Fetch the receipt data
The app receipt is always present in the production environment on devices running macOS, iOS, and iPadOS. The app receipt is also always present in TestFlight on devices running macOS. In the sandbox environment and in StoreKit Testing in Xcode, the app receipt is present only after the tester makes the first in-app purchase. If the app calls SKReceiptRefreshRequest or restoreCompletedTransactions(), the app receipt is present only if the app has at least one in-app purchase.
To retrieve the receipt data from the app on the device, use the appStoreReceiptURL method of Bundle to locate the app’s receipt, and encode the data in Base64. Send this Base64-encoded data to your server.
Send the receipt data to the App Store
On your server, create a JSON object with the receipt-data, password, and exclude-old-transactions keys detailed in requestBody.
Submit this JSON object as the payload of an HTTP POST request.
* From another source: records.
(** X18, witness. *)
Lemma validateRequired_then_validateEmail_example :
  bind (validateRequired (VString "A@B.com") "email") validateEmail
  = validateEmail (VString "A@B.com").
Proof.
  refine (proj1 (proj2
            (validateRequired_then_validateEmail (VString "A@B.com") "email")) _).
  reflexivity.
Defined.

(* ================================================================= *)
(** ** More on the response envelope *)

Section MoreEnvelopeFacts.

(** X19: the two envelopes are never confused and lose nothing: a
    success envelope differs from every error envelope, the [success]
    field tells them apart, and equal envelopes were built from equal
    arguments. *)
Theorem envelopes_are_distinct_and_injective :
  (forall d m c, successResponse d <> errorResponse m c)
  /\ (forall d m c,
         field "success" (successResponse d)
         <> field "success" (errorResponse m c))
  /\ (forall d1 d2, successResponse d1 = successResponse d2 -> d1 = d2)
  /\ (forall m1 c1 m2 c2,
         errorResponse m1 c1 = errorResponse m2 c2 -> m1 = m2 /\ c1 = c2).
Proof.
  repeat split.
  - discriminate.
  - discriminate.
  - intros d1 d2 H. now injection H.
  - injection H as H _. exact H.
  - injection H as _ H. destruct c1, c2; simpl in H; congruence.
Qed.

End MoreEnvelopeFacts.

(* ================================================================= *)
(** ** The route handler *)

Section HandlerFacts.

Import Kinds Boundary.

Variable Response : Type.
Variable Response_json : JSValue -> JSValue -> Completion Response.
Variable createUser : JSValue -> JSValue -> Completion JSValue.

Lemma member_of_present (k : string) (b : JSValue) :
  isNotNull b = true -> member k b = Return (prop k b).
Proof. destruct b; simpl; intros H; try discriminate H; reflexivity. Qed.

Lemma errorResponse_of_strings (m c : string) :
  errorResponse_of (VString m) (VString c) = errorResponse m (Some c).
Proof. reflexivity. Qed.

Lemma recover_ValidationError (m : string) :
  POST_recover Response Response_json (ValidationError m)
  = Response_json (errorResponse m (Some "VALIDATION_ERROR")) (VNumber 400).
Proof. reflexivity. Qed.

Lemma recover_unexpected (e : JSValue) :
  isAppError e = false ->
  POST_recover Response Response_json e
  = Response_json (errorResponse "Internal server error" None) (VNumber 500).
Proof. intros H. unfold POST_recover. now rewrite H. Qed.

Lemma validateRequired_present (v : JSValue) (f : string) :
  isNotNull v = true -> validateRequired v f = Return v.
Proof. intros H. unfold validateRequired. now rewrite H. Qed.

Lemma validateRequired_absent (v : JSValue) (f : string) :
  isNotNull v = false ->
  validateRequired v f = Throw (ValidationError (f ++ " is required")).
Proof. intros H. unfold validateRequired. now rewrite H. Qed.

(** With both fields supplied the handler reaches [createUser]. *)
Lemma POST_with_both_fields (b : JSValue) :
  supplied "email" b = true -> supplied "name" b = true ->
  POST Response Response_json (Return b) createUser
  = try_catch
      (bind (createUser (prop "email" b) (prop "name" b)) (fun user =>
       bind (member "id" user) (fun _ =>
       Response_json (successResponse user) (VNumber 201))))
      (POST_recover Response Response_json).
Proof.
  unfold supplied. intros He Hn.
  apply andb_true_iff in He as [Hb He]. apply andb_true_iff in Hn as [_ Hn].
  unfold POST, POST_attempt. cbn [bind].
  rewrite (member_of_present "email" b Hb). cbn [bind].
  rewrite (validateRequired_present _ _ He). cbn [bind].
  rewrite (member_of_present "name" b Hb). cbn [bind].
  rewrite (validateRequired_present _ _ Hn). reflexivity.
Qed.

(** X21: a request whose body lacks [email] (missing, [null] or
    [undefined]) is answered with status 400 and the error envelope
    ("email is required", VALIDATION_ERROR), whatever [name] is and
    without regard to [createUser]; a body with [email] but without
    [name] is answered likewise with "name is required". *)
Theorem POST_answers_400_for_a_missing_field :
  forall b : JSValue,
    isNotNull b = true ->
    (supplied "email" b = false ->
     POST Response Response_json (Return b) createUser
     = Response_json (errorResponse "email is required" (Some "VALIDATION_ERROR"))
                     (VNumber 400))
    /\ (supplied "email" b = true -> supplied "name" b = false ->
        POST Response Response_json (Return b) createUser
        = Response_json (errorResponse "name is required" (Some "VALIDATION_ERROR"))
                        (VNumber 400)).
Proof.
  intros b Hb. unfold supplied. rewrite Hb. cbn [andb].
  unfold POST, POST_attempt. cbn [bind].
  rewrite (member_of_present "email" b Hb). cbn [bind].
  split.
  - intros He. rewrite (validateRequired_absent _ _ He). cbn [bind try_catch].
    apply recover_ValidationError.
  - intros He Hn. rewrite (validateRequired_present _ _ He). cbn [bind].
    rewrite (member_of_present "name" b Hb). cbn [bind].
    rewrite (validateRequired_absent _ _ Hn). cbn [bind try_catch].
    apply recover_ValidationError.
Qed.

(** X22: when both fields are supplied and [createUser] throws an error
    of a concrete kind, the answer carries that error's message and
    code in the error envelope and its [statusCode] as status. *)
Theorem POST_reports_errors_of_the_taxonomy :
  forall (b : JSValue) (K : ClassTag) (e : JSValue),
    supplied "email" b = true -> supplied "name" b = true ->
    createUser (prop "email" b) (prop "name" b) = Throw e ->
    constructs K e ->
    exists message code status,
      field "message" e = Some (VString message)
      /\ field "code" e = Some (VString code)
      /\ field "statusCode" e = Some (VNumber status)
      /\ POST Response Response_json (Return b) createUser
         = Response_json (errorResponse message (Some code)) (VNumber status).
Proof.
  intros b K e He Hn Hc HK.
  rewrite (POST_with_both_fields b He Hn), Hc. cbn [bind try_catch].
  destruct HK; eexists; eexists; eexists; repeat split.
Qed.

(** X23: a failure outside the taxonomy never reaches the client: if
    reading the request throws a value that is not an [AppError], if the
    body is [null], if [createUser] throws such a value or returns
    [null] or [undefined], the answer is status 500 with the error
    envelope "Internal server error" and no code, the same for every
    such failure. *)
Theorem POST_masks_unexpected_failures :
  let generic :=
    Response_json (errorResponse "Internal server error" None) (VNumber 500) in
  (forall e, isAppError e = false -> POST Response Response_json (Throw e) createUser = generic)
  /\ (forall b, isNotNull b = false -> POST Response Response_json (Return b) createUser = generic)
  /\ (forall b e,
         supplied "email" b = true -> supplied "name" b = true ->
         createUser (prop "email" b) (prop "name" b) = Throw e ->
         isAppError e = false ->
         POST Response Response_json (Return b) createUser = generic)
  /\ (forall b user,
         supplied "email" b = true -> supplied "name" b = true ->
         createUser (prop "email" b) (prop "name" b) = Return user ->
         isNotNull user = false ->
         POST Response Response_json (Return b) createUser = generic).
Proof.
  intros generic. subst generic. repeat split.
  - intros e He. unfold POST, POST_attempt. cbn [bind try_catch].
    now apply recover_unexpected.
  - intros b Hb. unfold POST, POST_attempt.
    destruct b; try discriminate Hb; reflexivity.
  - intros b e He Hn Hc Hu.
    rewrite (POST_with_both_fields b He Hn), Hc. cbn [bind try_catch].
    now apply recover_unexpected.
  - intros b user He Hn Hc Hu.
    rewrite (POST_with_both_fields b He Hn), Hc. cbn [bind].
    destruct user; try discriminate Hu; reflexivity.
Qed.

(** X24: when both fields are supplied and [createUser] returns a user,
    [createUser] has received the two field values as they were sent,
    and the answer is status 201 with the success envelope of that
    user. *)
Theorem POST_answers_201_with_the_created_user :
  forall (b user : JSValue) (r : Response),
    supplied "email" b = true -> supplied "name" b = true ->
    createUser (prop "email" b) (prop "name" b) = Return user ->
    isNotNull user = true ->
    Response_json (successResponse user) (VNumber 201) = Return r ->
    POST Response Response_json (Return b) createUser = Return r.
Proof.
  intros b user r He Hn Hc Hu Hr.
  rewrite (POST_with_both_fields b He Hn), Hc. cbn [bind].
  rewrite (member_of_present "id" user Hu). cbn [bind].
  now rewrite Hr.
Qed.

(** X25: whatever the request and [createUser] do, the outcome of the
    handler is the outcome of one [Response.json] call whose body is an
    envelope: the success envelope with status 201, or an object with
    [success: false], an [error] and a [code] and without [data]. *)
Theorem POST_always_answers_with_an_envelope :
  forall request : Completion JSValue,
    exists envelope code,
      POST Response Response_json request createUser = Response_json envelope code
      /\ ((exists user, envelope = successResponse user /\ code = VNumber 201)
          \/ (keys envelope = ["success"; "error"; "code"]
              /\ field "success" envelope = Some (VBool false)
              /\ has_field "data" envelope = false)).
Proof.
  intros request.
  assert (Hrec : forall e,
             exists envelope code,
               POST_recover Response Response_json e = Response_json envelope code
               /\ keys envelope = ["success"; "error"; "code"]
               /\ field "success" envelope = Some (VBool false)
               /\ has_field "data" envelope = false).
  { intros e. unfold POST_recover.
    destruct (isAppError e); eexists; eexists; repeat split. }
  assert (Hthrow : forall e,
             exists envelope code,
               try_catch (Throw e) (POST_recover Response Response_json)
               = Response_json envelope code
               /\ ((exists user, envelope = successResponse user
                                 /\ code = VNumber 201)
                   \/ (keys envelope = ["success"; "error"; "code"]
                       /\ field "success" envelope = Some (VBool false)
                       /\ has_field "data" envelope = false))).
  { intros e. simpl. destruct (Hrec e) as [env [c [E H]]].
    exists env, c. split; [exact E|now right]. }
  unfold POST, POST_attempt.
  destruct request as [b|e]; simpl; [|apply Hthrow].
  destruct (member "email" b) as [be|e]; simpl; [|apply Hthrow].
  destruct (validateRequired be "email") as [email|e]; simpl; [|apply Hthrow].
  destruct (member "name" b) as [bn|e]; simpl; [|apply Hthrow].
  destruct (validateRequired bn "name") as [name|e]; simpl; [|apply Hthrow].
  destruct (createUser email name) as [user|e]; simpl; [|apply Hthrow].
  destruct (member "id" user) as [i|e]; simpl; [|apply Hthrow].
  destruct (Response_json (successResponse user) (VNumber 201)) as [r|e] eqn:Hr.
  - exists (successResponse user), (VNumber 201). split; [now rewrite Hr|].
    left. now exists user.
  - apply Hthrow.
Qed.

End HandlerFacts.

(** X21, witness: a body with a name but no email. *)
Lemma POST_answers_400_for_a_missing_field_example :
  Boundary.POST Boundary.Response_pair Boundary.Response_json_pair
    (Return (VObject CObject [("name", VString "Ann")]))
    Boundary.createUser_fresh
  = Return (errorResponse "email is required" (Some "VALIDATION_ERROR"),
            VNumber 400).
Proof.
  refine (proj1 (POST_answers_400_for_a_missing_field
                   Boundary.Response_pair Boundary.Response_json_pair
                   Boundary.createUser_fresh
                   (VObject CObject [("name", VString "Ann")]) _) _);
    reflexivity.
Defined.

(** X22, witness: [createUser] reports a duplicate with [ConflictError]. *)
Lemma POST_reports_errors_of_the_taxonomy_example :
  exists message code status,
    field "message" (ConflictError "Email already registered")
    = Some (VString message)
    /\ field "code" (ConflictError "Email already registered")
       = Some (VString code)
    /\ field "statusCode" (ConflictError "Email already registered")
       = Some (VNumber status)
    /\ Boundary.POST Boundary.Response_pair Boundary.Response_json_pair
         (Return Boundary.request_of_Ann) Boundary.createUser_taken
       = Boundary.Response_json_pair (errorResponse message (Some code))
                                     (VNumber status).
Proof.
  apply (POST_reports_errors_of_the_taxonomy
           Boundary.Response_pair Boundary.Response_json_pair
           Boundary.createUser_taken Boundary.request_of_Ann CConflictError).
  - reflexivity.
  - reflexivity.
  - reflexivity.
  - apply Kinds.new_ConflictError.
Defined.

(** X24, witness. *)
Lemma POST_answers_201_with_the_created_user_example :
  Boundary.POST Boundary.Response_pair Boundary.Response_json_pair
    (Return Boundary.request_of_Ann) Boundary.createUser_fresh
  = Return (successResponse
              (VObject CObject [("id", VString "u1");
                                ("email", VString "ann@example.com");
                                ("name", VString "Ann")]),
            VNumber 201).
Proof.
  apply (POST_answers_201_with_the_created_user
           Boundary.Response_pair Boundary.Response_json_pair
           Boundary.createUser_fresh Boundary.request_of_Ann
           (VObject CObject [("id", VString "u1");
                             ("email", VString "ann@example.com");
                             ("name", VString "Ann")]));
    reflexivity.
Defined.

(* ================================================================= *)
(** ** The range a returned number lies in *)

Section RangeFacts.

Variable Number_toString : float -> string.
Use the test environment URL https://sandbox.itunes.apple.com/verifyReceipt when testing your app in the sandbox and while your app is in review. Use the production URL https://buy.itunes.apple.com/verifyReceipt when your app is live in the App Store. For more information, see verifyReceipt.
Parse the response
The App Store’s response payload is a JSON object that contains the keys and values detailed in responseBody.
The in_app array contains the non-consumable, non-renewing subscription, and auto-renewable subscription items that the user previously purchased. Check the values in the response for these in-app purchase types to verify transactions as needed.
For auto-renewable subscription items, parse the response to get information about the currently active subscription period. When you validate the receipt for a subscription, latest_receipt contains the latest encoded receipt, which is the same as the value for receipt-data in the request, and latest_receipt_info contains all the transactions for the subscription, including the initial purchase and subsequent renewals, but not including any restores.
You can use these values to check whether an auto-renewable subscription has expired. Use these values along with the expiration_intent subscription field to get the reason for expiration.